▸ Work to complete
Show every line in the material below in which the string "evalue" appears.

▸ Data shown

────────────────────────────────────────

(* ===== verification/HashSpec.v ===== *)
(** * What a CFBasicHash represents

    A table is a list of slots, of which its arrays are images; its abstract
    value is the list of its entries, up to order.  This file has the laws the
    callbacks must obey, the invariant of a table, and the search. *)
From S2P Require Import Prelude BasicHash HashPrimes HashProbe.
Open Scope Z_scope.

(** ** Entries and slots *)

Record entry := { ekey : Z; evalue : Z; ecount : Z }.

Inductive slot := Empty | Deleted | Full (e : entry).

#[export] Instance entry_eq_dec : EqDecision entry.
Proof. solve_decision. Defined.
#[export] Instance slot_eq_dec : EqDecision slot.
Proof. solve_decision. Defined.

Definition full (s : slot) : option entry := match s with Full e => Some e | _ => None end.
Definition entries (ss : list slot) : list entry := omap full ss.

(** ** Words *)

Definition word (w : Z) : Prop := 0 ≤ w < 2 ^ 64.

(** What a client may pass: a word that is not a substitute. *)
Definition valid (w : Z) : Prop := word w ∧ is_substitute w = false.
#[export] Instance valid_dec w : Decision (valid w).
Proof. unfold valid, word. apply _. Defined.

Lemma decode_encode w : valid w → decode (encode w) = w.
Proof.
  intros [Hw Hs]. unfold is_substitute, decode, encode, all_ones, __CFBasicHashSubABZero,
    __CFBasicHashSubABOne in *. zbool. unfold word in Hw.
  destruct (Z.eqb_spec w 0) as [->|]; [done|].
  destruct (Z.eqb_spec w (2 ^ 64 - 1)) as [->|]; [done|].
  rewrite (proj2 (Z.eqb_neq w _)), (proj2 (Z.eqb_neq w _)) by lia. done.
Qed.

Lemma encode_live w : encode w ≠ 0 ∧ encode w ≠ all_ones.
Proof.
  unfold encode, all_ones, __CFBasicHashSubABZero, __CFBasicHashSubABOne.
  destruct (Z.eqb_spec w 0); [lia|]. destruct (Z.eqb_spec w (2 ^ 64 - 1)); lia.
Qed.

Lemma encode_occupied w : occupied (encode w) = true.
Proof. destruct (encode_live w). unfold occupied. zcases. Qed.

(** ** The laws of the callbacks *)

(** The key of a value in a table without keys. *)
Definition value_key (c : config) (v : Z) : Z :=
  if indirect_keys c then __CFBasicHashGetIndirectKey c v else v.

(** What the retain callbacks store. *)
Definition imported (f : option (Z → Z)) (nullrc : bool) (w : Z) : Z :=
  match f with Some f => if nullrc then w else f w | None => w end.

(** Equality of keys is an equivalence that the hash code respects, and an
    element is stored under a key equal to the one given (CFDictionary.h: "if
    two values are equal, their hash codes must be equal"). *)
Class Lawful (c : config) : Prop := {
  equal_refl k : __CFBasicHashTestEqualKey c k k = true;
  equal_sym a b : __CFBasicHashTestEqualKey c a b = true → __CFBasicHashTestEqualKey c b a = true;
  equal_trans x y z : __CFBasicHashTestEqualKey c x y = true →
    __CFBasicHashTestEqualKey c y z = true → __CFBasicHashTestEqualKey c x z = true;
  equal_hash a b : __CFBasicHashTestEqualKey c a b = true →
    __CFBasicHashHashKey c a = __CFBasicHashHashKey c b;
  retained_value_valid v b : valid v → valid (imported (retainValue (callbacks c)) b v);
  retained_key_valid k b : valid k → valid (imported (retainKey (callbacks c)) b k);
  retained_key_equal k b : keys_offset c = true → valid k →
    __CFBasicHashTestEqualKey c (imported (retainKey (callbacks c)) b k) k = true;
  retained_value_equal v b : keys_offset c = false → valid v →
    __CFBasicHashTestEqualKey c (value_key c (imported (retainValue (callbacks c)) b v))
      (value_key c v) = true;
  keys_are_direct : keys_offset c = true → indirect_keys c = false;
  style_is_known : known_style (hash_style c) = true;
}.

(** ** The invariant *)

Definition raw_value (s : slot) : Z :=
  match s with Empty => 0 | Deleted => all_ones | Full e => encode (evalue e) end.
Definition raw_key (s : slot) : Z :=
  match s with Empty => 0 | Deleted => all_ones | Full e => encode (ekey e) end.
Definition raw_count (s : slot) : Z := match s with Full e => ecount e | _ => 0 end.
Definition raw_hash (c : config) (s : slot) : Z :=
  match s with Full e => __CFBasicHashHashKey c (ekey e) | _ => 0 end.

Definition entry_ok (c : config) (width : Z) (e : entry) : Prop :=
  valid (evalue e)
  ∧ (if keys_offset c then valid (ekey e) else ekey e = value_key c (evalue e))
  ∧ (if counts_offset c then 1 ≤ ecount e ≤ count_max width else ecount e = 1).

(** An index that [num_buckets_idx] may have. *)
Definition good_index (c : config) (i : Z) : Prop := i = 0 ∨ style_index (hash_style c) i.

(** The bucket of probe [n] for the key [k] in a table of index [i]. *)
Definition probe_key (c : config) (i k : Z) (n : nat) : Z :=
  probe_of (hash_style c) i (__CFBasicHashHashKey c k) n.

(** Probe [n] for the key [k] is the bucket [b], and no bucket before is empty. *)
Definition leads (c : config) (i : Z) (ss : list slot) (k : Z) (n : nat) (b : Z) : Prop :=
  (n < Z.to_nat (__CFBasicHashTableSizes i))%nat ∧ probe_key c i k n = b
  ∧ ∀ m, (m < n)%nat → ss.[probe_key c i k m] ≠ Some Empty.

(** No two entries have equal keys. *)
Definition distinct (c : config) (es : list entry) : Prop :=
  ∀ a b r, es ≡ₚ a :: b :: r → __CFBasicHashTestEqualKey c (ekey a) (ekey b) = false.

(** The arrays are images of the slots, and every entry is on the way of the
    probes for its key. *)
Record shaped (ht : CFBasicHash) (ss : list slot) : Prop := {
  shape_index : good_index (conf ht) (num_buckets_idx ht);
  shape_width : 0 ≤ counts_width ht ≤ 3;
  shape_len : zlen ss = __CFBasicHashTableSizes (num_buckets_idx ht);
  shape_values : values ht = raw_value <$> ss;
  shape_keys : keys ht = if keys_offset (conf ht) then raw_key <$> ss else [];
  shape_counts : counts ht = if counts_offset (conf ht) then raw_count <$> ss else [];
  shape_hashes : hashes ht = if hashes_offset (conf ht) then raw_hash (conf ht) <$> ss else [];
  shape_ok : Forall (entry_ok (conf ht) (counts_width ht)) (entries ss);
  shape_distinct : distinct (conf ht) (entries ss);
  shape_leads b e : ss.[b] = Some (Full e) →
    ∃ n, leads (conf ht) (num_buckets_idx ht) ss (ekey e) n b;
}.

(** With the numbers the table keeps. *)
Record table (ht : CFBasicHash) (ss : list slot) : Prop := {
  table_shaped :> shaped ht ss;
  table_used : used_buckets ht = zlen (entries ss);
  table_deleted : deleted ht = Z.of_nat (length (filter (Deleted =.) ss));
  table_few_deleted : deleted ht < 2 ^ 16;
  table_capacity : used_buckets ht ≤ CFBasicHashGetCapacity ht;
}.

(** The table has these entries, in some order. *)
Definition holds (ht : CFBasicHash) (es : list entry) : Prop :=
  ∃ ss, table ht ss ∧ entries ss ≡ₚ es.

(** ** Lists of entries *)

Lemma entries_app l1 l2 : entries (l1 ++ l2) = entries l1 ++ entries l2.
Proof. apply omap_app. Qed.

(** What a change of one slot does to the entries. *)
Lemma entries_zupd ss i s : ss.[i] = Some s →
  ∃ r, entries ss ≡ₚ option_list (full s) ++ r
    ∧ ∀ s', entries (zupd ss i s') ≡ₚ option_list (full s') ++ r.
Proof.
  intros Hi. destruct (zget_split _ _ _ Hi) as (l1 & l2 & -> & _ & Hu).
  exists (entries l1 ++ entries l2).
  assert (∀ s', entries (l1 ++ s' :: l2)
    ≡ₚ option_list (full s') ++ entries l1 ++ entries l2) as Hp.
  { intros s'. rewrite entries_app. destruct s'; cbn; [done..|].
    symmetry. apply Permutation_middle. }
  split; [apply Hp|]. intros s'. rewrite Hu. apply Hp.
Qed.

Lemma elem_of_entries ss e : e ∈ entries ss ↔ ∃ i, ss.[i] = Some (Full e).
Proof.
  split.
  - intros (s & Hs & He)%list_elem_of_omap.
    destruct s; [done..|]. injection He as ->.
    apply list_elem_of_lookup in Hs as [i Hi]. exists (Z.of_nat i).
    unfold zget. by rewrite decide_True, Nat2Z.id by lia.
  - intros [i Hi]. destruct (entries_zupd _ _ _ Hi) as (r & -> & _). set_solver.
Qed.

Section distinct.
Context (c : config) `{Hc : Lawful c}.

Lemma distinct_perm l l' : l ≡ₚ l' → distinct c l → distinct c l'.
Proof. intros Hp Hd a b r Hr. apply (Hd a b r). by rewrite Hp. Qed.

Lemma equal_sym_false a b : __CFBasicHashTestEqualKey c a b = false →
  __CFBasicHashTestEqualKey c b a = false.
Proof. rewrite <- !not_true_iff_false. intros H H'. by apply H, equal_sym. Qed.

Lemma distinct_cons e l : distinct c (e :: l) ↔
  distinct c l ∧ ∀ a, a ∈ l → __CFBasicHashTestEqualKey c (ekey e) (ekey a) = false.
Proof.
  split.
  - intros Hd. split.
    + intros a b r Hr. apply (Hd a b (e :: r)). rewrite Hr.
      rewrite (Permutation_swap e b), (Permutation_swap e a). done.
    + intros a [r Hr]%elem_of_Permutation. apply (Hd e a r). by rewrite Hr.
  - intros [Hd He] a b r Hr. assert (e ∈ a :: b :: r) as Hin by (rewrite <- Hr; set_solver).
    rewrite !elem_of_cons in Hin. destruct Hin as [Hea|[Heb|Her]].
    + subst a. apply He. apply Permutation_cons_inv in Hr. rewrite Hr. set_solver.
    + subst b. rewrite (Permutation_swap e a) in Hr. apply Permutation_cons_inv in Hr.
      apply equal_sym_false, He. rewrite Hr. set_solver.
    + apply elem_of_Permutation in Her as [r' Hr']. apply (Hd a b r').
      rewrite Hr' in Hr. rewrite (Permutation_swap e b), (Permutation_swap e a) in Hr.
      by apply Permutation_cons_inv in Hr.
Qed.

Lemma distinct_app_l l1 l2 : distinct c (l1 ++ l2) → distinct c l1.
Proof.
  intros Hd a b r Hr. apply (Hd a b (r ++ l2)). rewrite Hr. done.
Qed.

(** Slots with equal keys are one slot. *)
Lemma distinct_slots ss i j a b : distinct c (entries ss) →
  ss.[i] = Some (Full a) → ss.[j] = Some (Full b) →
  __CFBasicHashTestEqualKey c (ekey a) (ekey b) = true → i = j.
Proof.
  intros Hd Hi Hj He. destruct (decide (i = j)) as [|Hij]; [done|].
  destruct (entries_zupd _ _ _ Hi) as (r & Hr & Hu). specialize (Hu Empty). cbn in Hr, Hu.
  assert (b ∈ r) as Hb.
  { rewrite <- Hu. apply elem_of_entries. exists j.
    pose proof (zget_Some _ _ _ Hi). rewrite zget_zupd by lia. by rewrite decide_False by done. }
  apply elem_of_Permutation in Hb as [r' Hr']. rewrite (Hd a b r') in He; [done|].
  by rewrite Hr, Hr'.
Qed.
End distinct.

────────────────────────────────────────

▸ Exercise answer
Record entry := { ekey : Z; evalue : Z; ecount : Z }.
  match s with Empty => 0 | Deleted => all_ones | Full e => encode (evalue e) end.
  valid (evalue e)
  ∧ (if keys_offset c then valid (ekey e) else ekey e = value_key c (evalue e))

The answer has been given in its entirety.